PROBLEM DETAILS – For the records below, print the lines from the line with "in_deadline := deadline" through the line with "AbiHex (outputToken order);" exactly as written; include both end lines and exclude the rest.

-- EXTRACTED ENTRIES follows --

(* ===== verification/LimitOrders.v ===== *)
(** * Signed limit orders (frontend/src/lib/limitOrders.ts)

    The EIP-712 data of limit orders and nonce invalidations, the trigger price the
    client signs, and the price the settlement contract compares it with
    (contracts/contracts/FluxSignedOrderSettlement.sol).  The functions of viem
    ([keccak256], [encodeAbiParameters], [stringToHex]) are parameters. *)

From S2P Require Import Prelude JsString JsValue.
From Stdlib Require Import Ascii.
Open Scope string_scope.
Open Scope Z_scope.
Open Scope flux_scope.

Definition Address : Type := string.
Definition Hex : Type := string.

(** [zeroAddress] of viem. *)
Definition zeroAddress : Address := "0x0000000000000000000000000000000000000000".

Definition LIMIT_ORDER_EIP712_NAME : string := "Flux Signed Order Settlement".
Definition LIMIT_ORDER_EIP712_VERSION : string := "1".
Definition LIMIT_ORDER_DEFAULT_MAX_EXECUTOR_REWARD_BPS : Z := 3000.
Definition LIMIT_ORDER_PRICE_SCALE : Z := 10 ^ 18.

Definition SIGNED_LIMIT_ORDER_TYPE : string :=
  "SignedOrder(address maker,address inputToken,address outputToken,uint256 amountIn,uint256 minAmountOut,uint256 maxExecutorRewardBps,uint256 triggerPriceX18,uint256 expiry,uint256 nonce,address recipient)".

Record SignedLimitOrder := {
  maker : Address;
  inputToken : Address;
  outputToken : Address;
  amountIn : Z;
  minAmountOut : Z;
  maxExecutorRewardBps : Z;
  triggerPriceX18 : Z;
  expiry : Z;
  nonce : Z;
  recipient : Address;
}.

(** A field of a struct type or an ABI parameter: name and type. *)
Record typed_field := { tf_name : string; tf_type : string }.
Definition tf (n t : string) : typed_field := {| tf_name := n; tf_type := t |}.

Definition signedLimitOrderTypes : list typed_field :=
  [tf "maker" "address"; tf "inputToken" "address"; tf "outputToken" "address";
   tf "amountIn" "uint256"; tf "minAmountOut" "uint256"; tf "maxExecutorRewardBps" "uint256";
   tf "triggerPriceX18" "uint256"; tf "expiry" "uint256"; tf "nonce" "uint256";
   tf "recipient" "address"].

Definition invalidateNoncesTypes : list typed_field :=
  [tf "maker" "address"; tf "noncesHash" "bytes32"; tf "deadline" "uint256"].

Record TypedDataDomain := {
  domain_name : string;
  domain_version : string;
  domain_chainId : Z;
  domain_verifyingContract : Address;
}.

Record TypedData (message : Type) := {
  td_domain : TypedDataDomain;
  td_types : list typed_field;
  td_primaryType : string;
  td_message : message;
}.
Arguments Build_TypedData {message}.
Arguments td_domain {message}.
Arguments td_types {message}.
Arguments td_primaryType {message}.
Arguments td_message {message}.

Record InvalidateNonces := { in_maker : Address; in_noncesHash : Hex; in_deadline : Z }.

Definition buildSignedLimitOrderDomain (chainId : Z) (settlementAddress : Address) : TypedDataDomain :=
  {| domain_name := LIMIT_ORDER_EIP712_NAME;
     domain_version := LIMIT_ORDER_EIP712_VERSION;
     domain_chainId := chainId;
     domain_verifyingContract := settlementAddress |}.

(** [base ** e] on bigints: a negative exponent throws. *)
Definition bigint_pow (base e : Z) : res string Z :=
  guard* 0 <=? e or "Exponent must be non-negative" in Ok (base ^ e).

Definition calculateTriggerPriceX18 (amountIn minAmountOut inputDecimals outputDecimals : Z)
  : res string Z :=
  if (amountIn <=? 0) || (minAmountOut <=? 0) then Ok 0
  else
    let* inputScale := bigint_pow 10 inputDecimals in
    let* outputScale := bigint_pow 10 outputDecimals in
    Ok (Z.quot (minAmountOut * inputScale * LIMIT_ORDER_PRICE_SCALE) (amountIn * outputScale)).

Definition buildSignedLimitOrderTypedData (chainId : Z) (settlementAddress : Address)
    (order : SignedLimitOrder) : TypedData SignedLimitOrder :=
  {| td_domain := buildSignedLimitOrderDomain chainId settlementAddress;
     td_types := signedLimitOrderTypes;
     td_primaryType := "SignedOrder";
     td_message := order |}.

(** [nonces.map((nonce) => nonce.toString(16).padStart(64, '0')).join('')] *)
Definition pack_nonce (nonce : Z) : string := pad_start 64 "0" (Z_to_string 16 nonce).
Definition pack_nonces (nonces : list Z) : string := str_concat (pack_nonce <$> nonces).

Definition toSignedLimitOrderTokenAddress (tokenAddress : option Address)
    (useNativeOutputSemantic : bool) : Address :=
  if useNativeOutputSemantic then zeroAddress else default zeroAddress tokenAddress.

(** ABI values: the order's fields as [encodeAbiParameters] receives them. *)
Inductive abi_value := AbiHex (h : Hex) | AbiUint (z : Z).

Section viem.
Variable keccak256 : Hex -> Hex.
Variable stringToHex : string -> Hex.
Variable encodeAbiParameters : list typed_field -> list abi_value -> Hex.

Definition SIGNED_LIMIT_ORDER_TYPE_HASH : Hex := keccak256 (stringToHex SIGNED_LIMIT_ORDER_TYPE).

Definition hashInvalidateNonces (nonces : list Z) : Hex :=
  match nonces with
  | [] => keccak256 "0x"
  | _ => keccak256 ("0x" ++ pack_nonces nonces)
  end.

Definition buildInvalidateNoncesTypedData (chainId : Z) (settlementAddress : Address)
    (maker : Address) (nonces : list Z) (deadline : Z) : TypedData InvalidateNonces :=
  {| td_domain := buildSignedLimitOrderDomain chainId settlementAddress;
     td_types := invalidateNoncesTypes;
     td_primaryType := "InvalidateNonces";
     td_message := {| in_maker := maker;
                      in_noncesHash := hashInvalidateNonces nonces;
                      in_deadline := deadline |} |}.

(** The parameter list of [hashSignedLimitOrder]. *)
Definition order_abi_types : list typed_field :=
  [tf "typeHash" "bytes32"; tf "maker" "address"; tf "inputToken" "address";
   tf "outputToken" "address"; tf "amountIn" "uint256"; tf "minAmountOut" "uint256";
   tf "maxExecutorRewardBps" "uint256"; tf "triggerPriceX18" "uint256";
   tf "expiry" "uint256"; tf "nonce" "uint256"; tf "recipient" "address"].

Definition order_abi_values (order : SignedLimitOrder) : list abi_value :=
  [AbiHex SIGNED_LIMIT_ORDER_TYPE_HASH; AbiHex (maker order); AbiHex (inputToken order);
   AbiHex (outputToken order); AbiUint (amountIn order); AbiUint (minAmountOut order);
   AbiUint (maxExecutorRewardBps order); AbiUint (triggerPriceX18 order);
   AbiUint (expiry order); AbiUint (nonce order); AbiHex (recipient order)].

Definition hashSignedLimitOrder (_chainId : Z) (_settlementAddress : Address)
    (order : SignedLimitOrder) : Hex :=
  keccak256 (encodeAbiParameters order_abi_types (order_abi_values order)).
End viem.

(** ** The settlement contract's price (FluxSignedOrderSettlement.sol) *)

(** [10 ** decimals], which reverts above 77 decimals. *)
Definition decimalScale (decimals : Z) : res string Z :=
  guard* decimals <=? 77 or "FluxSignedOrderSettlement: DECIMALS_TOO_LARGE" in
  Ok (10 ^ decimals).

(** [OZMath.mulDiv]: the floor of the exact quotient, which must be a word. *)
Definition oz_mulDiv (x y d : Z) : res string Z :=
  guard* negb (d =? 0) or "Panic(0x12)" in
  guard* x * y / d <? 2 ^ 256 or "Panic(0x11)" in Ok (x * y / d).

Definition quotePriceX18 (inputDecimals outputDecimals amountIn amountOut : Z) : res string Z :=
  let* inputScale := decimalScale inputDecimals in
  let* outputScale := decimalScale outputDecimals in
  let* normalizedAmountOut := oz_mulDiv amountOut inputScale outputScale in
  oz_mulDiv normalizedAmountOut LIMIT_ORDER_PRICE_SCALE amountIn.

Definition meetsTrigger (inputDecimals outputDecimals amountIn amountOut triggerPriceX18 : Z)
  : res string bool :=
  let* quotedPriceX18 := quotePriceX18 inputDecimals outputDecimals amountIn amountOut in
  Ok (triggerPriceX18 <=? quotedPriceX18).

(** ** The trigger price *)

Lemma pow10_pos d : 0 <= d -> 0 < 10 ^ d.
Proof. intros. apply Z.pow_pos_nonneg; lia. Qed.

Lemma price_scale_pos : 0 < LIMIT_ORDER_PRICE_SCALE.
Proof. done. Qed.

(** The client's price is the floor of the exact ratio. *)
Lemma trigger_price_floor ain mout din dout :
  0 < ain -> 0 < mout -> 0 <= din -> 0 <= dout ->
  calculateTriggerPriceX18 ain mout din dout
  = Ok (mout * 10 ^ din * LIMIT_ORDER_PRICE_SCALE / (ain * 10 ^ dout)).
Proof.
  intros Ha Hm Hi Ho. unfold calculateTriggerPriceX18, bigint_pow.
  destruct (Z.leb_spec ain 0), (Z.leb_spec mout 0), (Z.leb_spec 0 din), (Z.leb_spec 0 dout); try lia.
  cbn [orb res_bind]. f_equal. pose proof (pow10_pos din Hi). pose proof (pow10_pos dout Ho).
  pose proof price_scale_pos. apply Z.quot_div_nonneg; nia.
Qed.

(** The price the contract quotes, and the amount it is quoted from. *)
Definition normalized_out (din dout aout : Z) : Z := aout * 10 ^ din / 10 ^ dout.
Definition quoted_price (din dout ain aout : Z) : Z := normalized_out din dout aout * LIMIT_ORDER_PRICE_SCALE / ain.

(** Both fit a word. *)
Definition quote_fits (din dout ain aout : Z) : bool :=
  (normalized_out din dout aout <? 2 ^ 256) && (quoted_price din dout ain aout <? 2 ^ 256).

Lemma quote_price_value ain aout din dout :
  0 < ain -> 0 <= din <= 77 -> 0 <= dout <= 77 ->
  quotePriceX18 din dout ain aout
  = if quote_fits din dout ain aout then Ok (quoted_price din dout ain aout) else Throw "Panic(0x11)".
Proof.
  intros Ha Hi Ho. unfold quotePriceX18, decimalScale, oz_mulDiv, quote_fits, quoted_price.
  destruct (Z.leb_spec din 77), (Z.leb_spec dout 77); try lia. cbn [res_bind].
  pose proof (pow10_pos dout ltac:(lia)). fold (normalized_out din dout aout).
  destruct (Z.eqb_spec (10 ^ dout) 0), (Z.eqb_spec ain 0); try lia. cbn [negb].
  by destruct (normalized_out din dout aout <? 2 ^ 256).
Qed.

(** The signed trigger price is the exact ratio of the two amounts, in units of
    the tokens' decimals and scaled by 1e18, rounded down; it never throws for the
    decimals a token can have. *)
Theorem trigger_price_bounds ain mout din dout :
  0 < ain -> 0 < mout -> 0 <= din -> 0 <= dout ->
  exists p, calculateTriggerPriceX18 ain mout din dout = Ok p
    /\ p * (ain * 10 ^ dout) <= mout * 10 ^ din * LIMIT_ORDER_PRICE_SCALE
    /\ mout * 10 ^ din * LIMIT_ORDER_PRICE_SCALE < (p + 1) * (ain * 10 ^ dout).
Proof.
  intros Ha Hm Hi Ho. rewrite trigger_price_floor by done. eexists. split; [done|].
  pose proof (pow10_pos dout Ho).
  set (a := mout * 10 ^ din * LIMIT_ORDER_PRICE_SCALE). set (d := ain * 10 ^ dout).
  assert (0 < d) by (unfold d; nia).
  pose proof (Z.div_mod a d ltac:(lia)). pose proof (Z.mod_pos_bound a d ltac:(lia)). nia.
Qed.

-- EXTRACTED ENTRIES concluded --

SOLUTION TO THE PROBLEM –
                      in_deadline := deadline |} |}.

(** The parameter list of [hashSignedLimitOrder]. *)
Definition order_abi_types : list typed_field :=
  [tf "typeHash" "bytes32"; tf "maker" "address"; tf "inputToken" "address";
   tf "outputToken" "address"; tf "amountIn" "uint256"; tf "minAmountOut" "uint256";
   tf "maxExecutorRewardBps" "uint256"; tf "triggerPriceX18" "uint256";
   tf "expiry" "uint256"; tf "nonce" "uint256"; tf "recipient" "address"].

Definition order_abi_values (order : SignedLimitOrder) : list abi_value :=
  [AbiHex SIGNED_LIMIT_ORDER_TYPE_HASH; AbiHex (maker order); AbiHex (inputToken order);
   AbiHex (outputToken order); AbiUint (amountIn order); AbiUint (minAmountOut order);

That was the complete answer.